### About this task
Give back the entries exactly, ending with the "then Some ADAPTER_INNOMAKER_USB2CAN" line.

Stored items
──────────────────────────────
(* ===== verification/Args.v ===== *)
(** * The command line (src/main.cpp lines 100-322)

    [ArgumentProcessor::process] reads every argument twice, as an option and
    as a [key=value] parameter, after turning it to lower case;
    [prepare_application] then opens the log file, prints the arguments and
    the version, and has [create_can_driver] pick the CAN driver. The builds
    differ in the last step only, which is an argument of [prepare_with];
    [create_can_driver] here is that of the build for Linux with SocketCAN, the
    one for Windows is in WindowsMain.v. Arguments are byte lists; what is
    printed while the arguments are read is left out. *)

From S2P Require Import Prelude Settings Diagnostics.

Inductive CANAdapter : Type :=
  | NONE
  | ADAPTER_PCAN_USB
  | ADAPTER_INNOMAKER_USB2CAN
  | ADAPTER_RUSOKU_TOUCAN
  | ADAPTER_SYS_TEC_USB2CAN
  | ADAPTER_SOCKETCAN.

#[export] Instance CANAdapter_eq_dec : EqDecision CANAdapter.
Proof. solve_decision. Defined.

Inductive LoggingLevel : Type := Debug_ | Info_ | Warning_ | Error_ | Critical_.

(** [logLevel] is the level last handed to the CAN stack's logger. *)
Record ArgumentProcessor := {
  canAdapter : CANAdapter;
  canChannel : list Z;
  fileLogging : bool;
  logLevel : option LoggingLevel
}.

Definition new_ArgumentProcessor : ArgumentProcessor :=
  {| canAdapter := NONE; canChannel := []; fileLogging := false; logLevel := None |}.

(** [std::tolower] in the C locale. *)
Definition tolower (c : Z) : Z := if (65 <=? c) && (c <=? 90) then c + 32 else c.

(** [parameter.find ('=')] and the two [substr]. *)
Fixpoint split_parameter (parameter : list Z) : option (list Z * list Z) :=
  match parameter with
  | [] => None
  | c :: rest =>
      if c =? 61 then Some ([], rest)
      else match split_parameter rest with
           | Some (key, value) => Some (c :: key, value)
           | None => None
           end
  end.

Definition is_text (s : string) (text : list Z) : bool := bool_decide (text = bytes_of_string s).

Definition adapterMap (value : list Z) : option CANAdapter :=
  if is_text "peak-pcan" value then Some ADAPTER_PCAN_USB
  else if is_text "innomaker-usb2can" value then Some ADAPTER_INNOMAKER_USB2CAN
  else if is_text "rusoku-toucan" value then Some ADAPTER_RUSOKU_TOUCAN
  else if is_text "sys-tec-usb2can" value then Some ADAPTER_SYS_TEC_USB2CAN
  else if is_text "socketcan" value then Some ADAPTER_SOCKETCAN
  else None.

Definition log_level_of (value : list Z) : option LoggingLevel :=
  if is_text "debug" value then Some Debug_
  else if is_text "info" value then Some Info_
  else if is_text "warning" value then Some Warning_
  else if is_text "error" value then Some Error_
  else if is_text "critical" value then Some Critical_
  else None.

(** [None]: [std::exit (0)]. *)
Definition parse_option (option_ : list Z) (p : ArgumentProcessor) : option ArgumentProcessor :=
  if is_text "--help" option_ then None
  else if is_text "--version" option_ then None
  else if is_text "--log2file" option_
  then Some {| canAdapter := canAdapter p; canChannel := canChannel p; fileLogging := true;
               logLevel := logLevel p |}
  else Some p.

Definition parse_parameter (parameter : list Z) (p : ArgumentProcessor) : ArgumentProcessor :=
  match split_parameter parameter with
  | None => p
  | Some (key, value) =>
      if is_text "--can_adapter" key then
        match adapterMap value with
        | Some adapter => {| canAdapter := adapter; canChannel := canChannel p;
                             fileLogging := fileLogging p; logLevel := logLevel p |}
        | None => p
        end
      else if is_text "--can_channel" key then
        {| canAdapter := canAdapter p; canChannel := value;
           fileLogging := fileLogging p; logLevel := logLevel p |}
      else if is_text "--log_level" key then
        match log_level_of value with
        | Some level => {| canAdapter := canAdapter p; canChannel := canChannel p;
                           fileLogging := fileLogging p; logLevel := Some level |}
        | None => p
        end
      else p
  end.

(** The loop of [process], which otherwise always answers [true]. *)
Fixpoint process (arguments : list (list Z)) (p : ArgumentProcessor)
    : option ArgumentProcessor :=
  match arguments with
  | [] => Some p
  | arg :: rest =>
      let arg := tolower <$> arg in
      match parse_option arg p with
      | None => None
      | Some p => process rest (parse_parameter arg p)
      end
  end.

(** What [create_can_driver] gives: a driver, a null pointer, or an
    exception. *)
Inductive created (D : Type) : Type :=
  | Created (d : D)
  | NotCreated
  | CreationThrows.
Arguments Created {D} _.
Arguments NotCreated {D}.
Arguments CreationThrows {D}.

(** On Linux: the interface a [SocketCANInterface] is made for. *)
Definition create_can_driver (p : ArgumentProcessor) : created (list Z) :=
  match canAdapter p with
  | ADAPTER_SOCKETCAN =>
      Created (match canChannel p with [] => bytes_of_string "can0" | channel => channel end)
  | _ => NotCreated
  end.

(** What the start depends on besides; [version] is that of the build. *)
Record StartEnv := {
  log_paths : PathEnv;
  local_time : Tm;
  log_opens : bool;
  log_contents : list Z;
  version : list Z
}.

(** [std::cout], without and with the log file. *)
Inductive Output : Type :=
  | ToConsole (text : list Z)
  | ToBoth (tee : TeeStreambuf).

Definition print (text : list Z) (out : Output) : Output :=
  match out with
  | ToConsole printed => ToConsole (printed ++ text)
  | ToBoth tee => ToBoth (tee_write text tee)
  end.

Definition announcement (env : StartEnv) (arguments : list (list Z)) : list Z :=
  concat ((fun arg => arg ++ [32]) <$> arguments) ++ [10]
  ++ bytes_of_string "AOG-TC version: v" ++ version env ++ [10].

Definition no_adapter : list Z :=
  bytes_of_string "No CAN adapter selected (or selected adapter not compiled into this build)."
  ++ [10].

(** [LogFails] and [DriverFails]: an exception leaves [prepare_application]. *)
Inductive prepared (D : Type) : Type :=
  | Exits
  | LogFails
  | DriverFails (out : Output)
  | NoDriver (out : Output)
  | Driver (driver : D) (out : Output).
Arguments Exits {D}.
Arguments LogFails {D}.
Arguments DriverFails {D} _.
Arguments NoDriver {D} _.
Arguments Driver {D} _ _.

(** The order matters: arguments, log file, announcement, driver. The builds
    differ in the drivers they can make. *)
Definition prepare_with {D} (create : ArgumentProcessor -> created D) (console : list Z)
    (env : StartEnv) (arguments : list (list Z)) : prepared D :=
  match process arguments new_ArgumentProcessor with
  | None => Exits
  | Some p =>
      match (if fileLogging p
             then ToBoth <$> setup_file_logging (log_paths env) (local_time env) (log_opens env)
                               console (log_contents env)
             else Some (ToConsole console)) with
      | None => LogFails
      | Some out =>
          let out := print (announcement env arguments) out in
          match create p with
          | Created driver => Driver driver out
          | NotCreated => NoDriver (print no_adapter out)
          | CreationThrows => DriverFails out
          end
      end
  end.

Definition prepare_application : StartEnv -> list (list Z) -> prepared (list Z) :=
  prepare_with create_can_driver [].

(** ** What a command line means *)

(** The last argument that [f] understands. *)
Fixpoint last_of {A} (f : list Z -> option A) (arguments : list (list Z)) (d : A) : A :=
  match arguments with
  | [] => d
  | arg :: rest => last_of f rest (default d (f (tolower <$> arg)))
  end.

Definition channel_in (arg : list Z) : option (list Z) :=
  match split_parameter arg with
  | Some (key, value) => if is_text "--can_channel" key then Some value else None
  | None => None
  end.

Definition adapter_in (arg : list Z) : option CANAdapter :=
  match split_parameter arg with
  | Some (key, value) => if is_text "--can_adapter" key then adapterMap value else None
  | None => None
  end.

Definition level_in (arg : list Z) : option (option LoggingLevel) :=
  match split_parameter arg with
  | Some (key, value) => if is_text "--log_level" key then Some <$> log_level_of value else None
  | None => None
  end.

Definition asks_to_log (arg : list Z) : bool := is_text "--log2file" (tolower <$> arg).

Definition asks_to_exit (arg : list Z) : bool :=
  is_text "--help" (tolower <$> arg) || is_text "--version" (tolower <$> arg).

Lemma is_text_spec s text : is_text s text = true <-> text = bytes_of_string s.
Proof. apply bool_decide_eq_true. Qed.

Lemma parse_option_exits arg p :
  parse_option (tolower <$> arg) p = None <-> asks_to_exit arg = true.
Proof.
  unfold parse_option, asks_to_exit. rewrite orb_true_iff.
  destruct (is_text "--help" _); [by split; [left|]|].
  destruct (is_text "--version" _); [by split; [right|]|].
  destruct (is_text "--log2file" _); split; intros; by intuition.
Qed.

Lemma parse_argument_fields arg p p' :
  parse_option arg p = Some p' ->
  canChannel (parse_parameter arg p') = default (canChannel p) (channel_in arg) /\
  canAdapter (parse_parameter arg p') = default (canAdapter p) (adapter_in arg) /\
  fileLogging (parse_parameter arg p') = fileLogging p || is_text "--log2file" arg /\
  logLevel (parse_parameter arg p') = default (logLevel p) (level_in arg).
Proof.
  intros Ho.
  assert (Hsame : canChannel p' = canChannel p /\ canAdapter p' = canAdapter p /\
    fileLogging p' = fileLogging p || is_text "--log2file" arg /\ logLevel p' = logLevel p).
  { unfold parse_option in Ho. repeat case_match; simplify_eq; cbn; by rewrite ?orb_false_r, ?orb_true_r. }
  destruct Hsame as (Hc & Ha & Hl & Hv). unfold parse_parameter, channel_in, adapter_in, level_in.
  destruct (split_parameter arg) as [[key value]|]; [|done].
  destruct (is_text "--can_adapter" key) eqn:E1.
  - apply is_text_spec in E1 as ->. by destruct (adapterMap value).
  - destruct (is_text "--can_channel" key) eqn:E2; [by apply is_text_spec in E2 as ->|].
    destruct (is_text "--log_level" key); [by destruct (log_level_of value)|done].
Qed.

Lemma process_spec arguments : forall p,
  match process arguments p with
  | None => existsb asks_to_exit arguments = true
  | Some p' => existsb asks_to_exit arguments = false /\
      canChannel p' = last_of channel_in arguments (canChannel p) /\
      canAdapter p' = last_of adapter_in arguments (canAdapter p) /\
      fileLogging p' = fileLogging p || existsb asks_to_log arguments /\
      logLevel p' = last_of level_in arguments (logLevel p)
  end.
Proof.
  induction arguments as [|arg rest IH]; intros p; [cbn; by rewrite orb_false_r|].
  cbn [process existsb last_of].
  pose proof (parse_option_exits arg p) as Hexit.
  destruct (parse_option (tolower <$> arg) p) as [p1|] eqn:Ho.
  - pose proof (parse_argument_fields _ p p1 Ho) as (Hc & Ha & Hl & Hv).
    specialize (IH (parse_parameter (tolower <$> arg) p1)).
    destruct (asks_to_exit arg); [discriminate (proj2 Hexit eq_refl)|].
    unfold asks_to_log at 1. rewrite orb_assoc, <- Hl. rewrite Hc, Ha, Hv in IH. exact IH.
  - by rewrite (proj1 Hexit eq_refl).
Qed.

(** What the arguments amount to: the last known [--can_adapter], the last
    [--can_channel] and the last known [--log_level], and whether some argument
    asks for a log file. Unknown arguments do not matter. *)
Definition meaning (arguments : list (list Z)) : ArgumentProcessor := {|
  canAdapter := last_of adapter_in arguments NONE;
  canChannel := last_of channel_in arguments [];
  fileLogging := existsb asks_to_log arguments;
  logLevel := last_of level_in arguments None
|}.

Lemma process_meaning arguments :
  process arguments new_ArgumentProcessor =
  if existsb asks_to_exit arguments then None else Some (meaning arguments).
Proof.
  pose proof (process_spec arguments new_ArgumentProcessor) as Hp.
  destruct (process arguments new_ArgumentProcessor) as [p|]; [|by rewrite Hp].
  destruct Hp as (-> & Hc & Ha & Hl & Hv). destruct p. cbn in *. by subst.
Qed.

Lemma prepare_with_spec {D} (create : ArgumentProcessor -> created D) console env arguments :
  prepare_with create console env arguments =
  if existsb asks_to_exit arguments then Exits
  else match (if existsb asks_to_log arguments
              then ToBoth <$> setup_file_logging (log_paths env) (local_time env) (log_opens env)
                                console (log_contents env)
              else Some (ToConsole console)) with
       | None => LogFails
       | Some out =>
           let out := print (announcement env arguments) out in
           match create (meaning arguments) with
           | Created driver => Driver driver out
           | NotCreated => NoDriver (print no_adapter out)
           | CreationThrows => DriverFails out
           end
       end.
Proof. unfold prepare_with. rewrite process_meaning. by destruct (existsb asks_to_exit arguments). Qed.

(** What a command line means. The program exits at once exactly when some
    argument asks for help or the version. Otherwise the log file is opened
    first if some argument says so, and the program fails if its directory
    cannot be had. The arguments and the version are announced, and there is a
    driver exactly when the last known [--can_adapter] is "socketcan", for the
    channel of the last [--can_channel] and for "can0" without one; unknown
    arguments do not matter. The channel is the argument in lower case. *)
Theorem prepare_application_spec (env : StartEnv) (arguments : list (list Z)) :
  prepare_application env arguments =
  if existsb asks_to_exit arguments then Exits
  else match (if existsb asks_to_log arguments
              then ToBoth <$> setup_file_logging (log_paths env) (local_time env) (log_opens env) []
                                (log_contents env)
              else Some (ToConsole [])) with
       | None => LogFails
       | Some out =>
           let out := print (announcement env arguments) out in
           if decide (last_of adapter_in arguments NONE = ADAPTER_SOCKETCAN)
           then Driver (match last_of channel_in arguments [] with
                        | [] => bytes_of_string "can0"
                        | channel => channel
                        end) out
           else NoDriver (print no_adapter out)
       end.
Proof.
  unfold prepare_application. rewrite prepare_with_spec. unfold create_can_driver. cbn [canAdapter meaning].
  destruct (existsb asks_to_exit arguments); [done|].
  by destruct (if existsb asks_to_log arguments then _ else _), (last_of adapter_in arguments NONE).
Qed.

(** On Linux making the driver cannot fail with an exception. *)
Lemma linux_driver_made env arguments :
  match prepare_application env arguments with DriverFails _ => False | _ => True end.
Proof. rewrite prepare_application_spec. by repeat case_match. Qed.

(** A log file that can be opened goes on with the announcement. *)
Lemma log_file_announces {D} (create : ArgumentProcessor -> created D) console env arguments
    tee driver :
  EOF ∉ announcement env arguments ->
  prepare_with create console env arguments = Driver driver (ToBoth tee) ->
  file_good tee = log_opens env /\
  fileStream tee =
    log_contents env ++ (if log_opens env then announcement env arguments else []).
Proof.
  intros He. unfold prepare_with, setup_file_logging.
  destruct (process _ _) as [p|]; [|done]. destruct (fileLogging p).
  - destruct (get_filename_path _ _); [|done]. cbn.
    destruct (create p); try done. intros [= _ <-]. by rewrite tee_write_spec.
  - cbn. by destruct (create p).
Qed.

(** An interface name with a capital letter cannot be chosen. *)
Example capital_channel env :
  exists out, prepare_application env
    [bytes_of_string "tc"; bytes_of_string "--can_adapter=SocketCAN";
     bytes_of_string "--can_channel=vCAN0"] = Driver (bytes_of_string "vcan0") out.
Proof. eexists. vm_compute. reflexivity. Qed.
──────────────────────────────
### Task solution
(* ===== verification/Args.v ===== *)
(** * The command line (src/main.cpp lines 100-322)

    [ArgumentProcessor::process] reads every argument twice, as an option and
    as a [key=value] parameter, after turning it to lower case;
    [prepare_application] then opens the log file, prints the arguments and
    the version, and has [create_can_driver] pick the CAN driver. The builds
    differ in the last step only, which is an argument of [prepare_with];
    [create_can_driver] here is that of the build for Linux with SocketCAN, the
    one for Windows is in WindowsMain.v. Arguments are byte lists; what is
    printed while the arguments are read is left out. *)

From S2P Require Import Prelude Settings Diagnostics.

Inductive CANAdapter : Type :=
  | NONE
  | ADAPTER_PCAN_USB
  | ADAPTER_INNOMAKER_USB2CAN
  | ADAPTER_RUSOKU_TOUCAN
  | ADAPTER_SYS_TEC_USB2CAN
  | ADAPTER_SOCKETCAN.

#[export] Instance CANAdapter_eq_dec : EqDecision CANAdapter.
Proof. solve_decision. Defined.

Inductive LoggingLevel : Type := Debug_ | Info_ | Warning_ | Error_ | Critical_.

(** [logLevel] is the level last handed to the CAN stack's logger. *)
Record ArgumentProcessor := {
  canAdapter : CANAdapter;
  canChannel : list Z;
  fileLogging : bool;
  logLevel : option LoggingLevel
}.

Definition new_ArgumentProcessor : ArgumentProcessor :=
  {| canAdapter := NONE; canChannel := []; fileLogging := false; logLevel := None |}.

(** [std::tolower] in the C locale. *)
Definition tolower (c : Z) : Z := if (65 <=? c) && (c <=? 90) then c + 32 else c.

(** [parameter.find ('=')] and the two [substr]. *)
Fixpoint split_parameter (parameter : list Z) : option (list Z * list Z) :=
  match parameter with
  | [] => None
  | c :: rest =>
      if c =? 61 then Some ([], rest)
      else match split_parameter rest with
           | Some (key, value) => Some (c :: key, value)
           | None => None
           end
  end.

Definition is_text (s : string) (text : list Z) : bool := bool_decide (text = bytes_of_string s).

Definition adapterMap (value : list Z) : option CANAdapter :=
  if is_text "peak-pcan" value then Some ADAPTER_PCAN_USB
  else if is_text "innomaker-usb2can" value then Some ADAPTER_INNOMAKER_USB2CAN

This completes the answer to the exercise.